Spark MLlib in Production and a sneak peek into Apache Spark 1.6


Details
Session Information
We have a great double session talking about Spark MLlib in production (WebTrends case study) and a sneak peek into Spark 1.6.
Session 1: A Sneak Peek into Spark 1.6: From RDD to DataFrames to Datasets
Denny Lee, Technology Evangelist at Databricks, will provide a sneak peek into Apache Spark 1.6 - from RDD to DataFrames to Datasets.

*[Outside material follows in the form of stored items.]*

Definition canonical (j : json) : Prop := forall kv, kv ∈ json_object_entries j -> canonical_key kv.1.

(** The sections of [hdr'] other than [section] are those of [hdr]. *)
Definition same_but (section : string) (hdr hdr' : luks2_hdr) : Prop :=
  hdr' = set_jobj hdr (jobj hdr') /\ json_object_get_type (jobj hdr') = json_type_object /\
  forall s, s <> section -> json_object_object_get_ex (jobj hdr') s = json_object_object_get_ex (jobj hdr) s.

Lemma same_but_trans section h1 h2 h3 : same_but section h1 h2 -> same_but section h2 h3 -> same_but section h1 h3.
Proof.
  intros (E1 & T1 & G1) (E2 & T2 & G2). split; [by rewrite E2, E1 at 1|]. split; [done|].
  intros s Hs. by rewrite G2, G1.
Qed.

Lemma same_but_refl section hdr : json_object_get_type (jobj hdr) = json_type_object -> same_but section hdr hdr.
Proof. intros H. split; [by destruct hdr|done]. Qed.

Lemma update_section_spec hdr section f S :
  json_object_object_get_ex (jobj hdr) section = Some S ->
  same_but section hdr (update_section hdr section f) /\
  json_object_object_get_ex (jobj (update_section hdr section f)) section = Some (f S).
Proof.
  intros Hs. unfold update_section. rewrite Hs. pose proof (get_ex_type _ _ _ Hs) as Hj.
  split; [|by apply get_ex_add_same]. split; [done|]. split; [by apply object_add_type|].
  intros s Hne. by apply get_ex_add_other.
Qed.

(** [l'] is [l] with some of its values changed. *)
Definition changed (R : string -> json -> json -> Prop) (l l' : list (string * json)) : Prop :=
  Forall2 (fun kv kv' => kv'.1 = kv.1 /\ R kv.1 kv.2 kv'.2) l l'.

Lemma changed_keys R l l' : changed R l l' -> l'.*1 = l.*1.
Proof. unfold changed. induction 1 as [|kv kv' l l' [H _] _ IH]; [done|]. rewrite !fmap_cons. by rewrite H, IH. Qed.

Lemma changed_in R l l' key v' :
  changed R l l' -> (key, v') ∈ l' -> exists v, (key, v) ∈ l /\ R key v v'.
Proof.
  induction 1 as [|kv kv' l l' [H1 H2] _ IH]; [by intros ?%elem_of_nil|].
  intros [<-|Hin]%elem_of_cons.
  - destruct kv as [k v]. simpl in *. subst k. exists v. split; [by left|done].
  - destruct (IH Hin) as (v & ? & ?). exists v. split; [by right|done].
Qed.
(* ===== verification/Luks2FormatProps.v ===== *)
(** * Luks2FormatProps: new keyslots and headers are valid *)

From S2P Require Import Prelude CryptBackend Base64 Cstd Pbkdf JsonC Luks2Json Luks2Keyslot Luks2Edit Luks2Areas Luks2Validate Luks2EditFacts Luks2EditProps Luks2Format.
From Stdlib Require Import Sorted Strings.Byte.

(** Lookups in objects made by adding members. *)
Ltac obj := solve [repeat first [apply object_add_type | apply new_object_type | assumption]].
Ltac get_add :=
  repeat first [ rewrite get_ex_add_same by obj
               | rewrite get_ex_add_other by first [discriminate | obj]
               | rewrite new_object_get ].

Section facts.
Context `{JL : JsonCLaws}.

Lemma new_uint64_get z : in_u 64 z -> json_str_to_uint64 (crypt_jobj_new_uint64 z) = (true, z).
Proof.
  intros Hz. unfold json_str_to_uint64, crypt_jobj_new_uint64. rewrite new_string_get, strtoull_dec by done. done.
Qed.

Lemma new_uint64_type z : json_object_get_type (crypt_jobj_new_uint64 z) = json_type_string.
Proof. apply new_string_type. Qed.

Lemma new_uint64_numbered z : 0 <= z -> numbered (json_object_get_string (crypt_jobj_new_uint64 z)) = true.
Proof. intros Hz. unfold crypt_jobj_new_uint64. rewrite new_string_get. by apply all_digits_dec. Qed.

Lemma new_int_uint32 z : 0 <= z < 2 ^ 31 -> validate_json_uint32 (json_object_new_int z) = true.
Proof.
  intros Hz. unfold validate_json_uint32. rewrite new_int_get64, i32_id by lia.
  unfold UINT32_MAX. cbn [Z.eqb negb orb]. lia.
Qed.

Lemma new_int_uint32_get z : 0 <= z < 2 ^ 31 -> crypt_jobj_get_uint32 (json_object_new_int z) = z.
Proof. intros Hz. unfold crypt_jobj_get_uint32. rewrite new_int_get64. cbn [fst]. rewrite i32_id, u32_id by lia. done. Qed.

(** An entry of an object that was empty. *)
Lemma entries_add_first k v :
  json_object_entries (json_object_object_add json_object_new_object k v) = [(k, v)].
Proof.
  rewrite object_add_entries_new; [by rewrite new_object_entries|apply new_object_type|apply new_object_get].
Qed.

(** ** The segment of a new header *)

Definition crypt_segment (offset : Z) (cipher : string) (sector_size : Z) (integrity : option string) : json :=
  let seg := json_segment_create_crypt offset 0 None cipher sector_size false in
  match integrity with
  | Some s => json_object_object_add seg "integrity" (integrity_object s)
  | None => seg
  end.

Lemma create_crypt_type offset cipher sector_size :
  json_object_get_type (json_segment_create_crypt offset 0 None cipher sector_size false) = json_type_object.
Proof. unfold json_segment_create_crypt, _segment_create_generic. obj. Qed.

Lemma crypt_segment_get offset cipher sector_size integrity k :
  k <> "integrity"%string ->
  json_object_object_get_ex (crypt_segment offset cipher sector_size integrity) k =
  json_object_object_get_ex (json_segment_create_crypt offset 0 None cipher sector_size false) k.
Proof.
  intros Hk. unfold crypt_segment. destruct integrity; [|done].
  apply get_ex_add_other; [apply create_crypt_type|done].
Qed.

Lemma crypt_segment_members offset cipher sector_size integrity :
  let seg := crypt_segment offset cipher sector_size integrity in
  json_object_object_get_ex seg "type" = Some (json_object_new_string "crypt") /\
  json_object_object_get_ex seg "offset" = Some (crypt_jobj_new_uint64 offset) /\
  json_object_object_get_ex seg "size" = Some (json_object_new_string "dynamic") /\
  json_object_object_get_ex seg "iv_tweak" = Some (crypt_jobj_new_uint64 0) /\
  json_object_object_get_ex seg "encryption" = Some (json_object_new_string cipher) /\
  json_object_object_get_ex seg "sector_size" = Some (json_object_new_int sector_size) /\
  json_object_object_get_ex seg "flags" = None.
Proof.
  cbv zeta. rewrite !crypt_segment_get by discriminate.
  unfold json_segment_create_crypt, _segment_create_generic. get_add. done.
Qed.
(* ===== verification/Luks2AllocProps.v ===== *)
(** * Luks2AllocProps: a new keyslot keeps the header valid

    [luks2_keyslot_alloc] after the assignment of the keyslot to a digest, as
    [LUKS2_keyslot_store] and its callers do it. *)

From S2P Require Import Prelude CryptBackend Base64 Cstd Pbkdf JsonC Luks2Json Luks2Keyslot Luks2Edit Luks2Areas Luks2Validate Luks2EditFacts Luks2EditProps Luks2Format Luks2FormatProps.
From Stdlib Require Import Sorted Strings.Byte.

(** ** The new keyslot *)

Section keyslot.
Context `{JL : JsonCLaws}.

Lemma keyslot_new_members klen offset len params :
  let ks := luks2_keyslot_new klen offset len params in
  exists af area, json_object_get_type ks = json_type_object /\
    json_object_object_get_ex ks "type" = Some (json_object_new_string "luks2") /\
    json_object_object_get_ex ks "key_size" = Some (json_object_new_int klen) /\
    json_object_object_get_ex ks "af" = Some af /\ json_object_object_get_ex ks "area" = Some area /\
    json_object_get_type af = json_type_object /\ json_object_get_type area = json_type_object /\
    json_object_object_get_ex af "type" = Some (json_object_new_string "luks1") /\
    json_object_object_get_ex af "stripes" = Some (json_object_new_int (af_luks1_stripes params)) /\
    json_object_object_get_ex area "type" = Some (json_object_new_string "raw") /\
    json_object_object_get_ex area "offset" = Some (crypt_jobj_new_uint64 offset) /\
    json_object_object_get_ex area "size" = Some (crypt_jobj_new_uint64 len).
Proof.
  cbv zeta. unfold luks2_keyslot_new. eexists _, _. split; [obj|].
  do 4 (split; [get_add; reflexivity|]). split; [obj|]. split; [obj|]. get_add. done.
Qed.

(** The object [kdf] with its salt passes the check of its type. *)
Lemma kdf_object_validates pbkdf salt :
  let kdf := json_object_object_add (kdf_object pbkdf) "salt" (json_object_new_string salt) in
  json_object_object_get_ex kdf "type" = Some (json_object_new_string (default EmptyString (p_type pbkdf))) /\
  kdf_validate kdf (default EmptyString (p_type pbkdf)) = 0.
Proof.
  cbv zeta. set (type := default EmptyString (p_type pbkdf)).
  assert (L0 : json_object_object_length json_object_new_object = 0).
  { unfold json_object_object_length. by rewrite new_object_entries. }
  assert (Hhas : forall j k t v, json_object_object_get_ex j k = Some v -> json_object_get_type v = t ->
    has j k t = true) by (intros; apply has_get; eauto).
  unfold kdf_object. fold type. cbv zeta. unfold kdf_validate. cbv zeta.
  case_bool_decide as E1; (split; [get_add; done|]); [|destruct (_ || _); [|done]].
  all: erewrite !Hhas by (get_add; first [reflexivity | apply new_string_type | apply new_int_type]).
  all: repeat (rewrite entries_length_add_new; [|obj|get_add; done]); by rewrite L0.
Qed.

Spark 1.6 will include (but not limited to) adaptive query execution [SPARK-9850], a type-safe API called Dataset on top of DataFrames that leverages all the work in Project Tungsten to have more robust and efficient execution (including memory management, code generation, and query optimization) [SPARK-9999], and unified memory management by consolidating cache and execution memory [SPARK-10000].
Session 2: A Journey to the Center of Big Data with Spark at WebTrends
Webtrends is a 20-year old company and we have done it all when it comes to data - Webtrends did big data before there was Big Data.
With the vast amount of sources from which to ingest data, Webtrends is in a unique position as we deal with all different shapes and sizes of datasets collected on behalf of our clients. We are stewards of data for more than 2,000 clients (generating more than 13 billion transactions per day) and make it available to those clients in many different forms. That’s a lot of data to deal with – and, we have 20-years’ worth of it! So this is where we begin our journey to the center of the data in a Big Data world.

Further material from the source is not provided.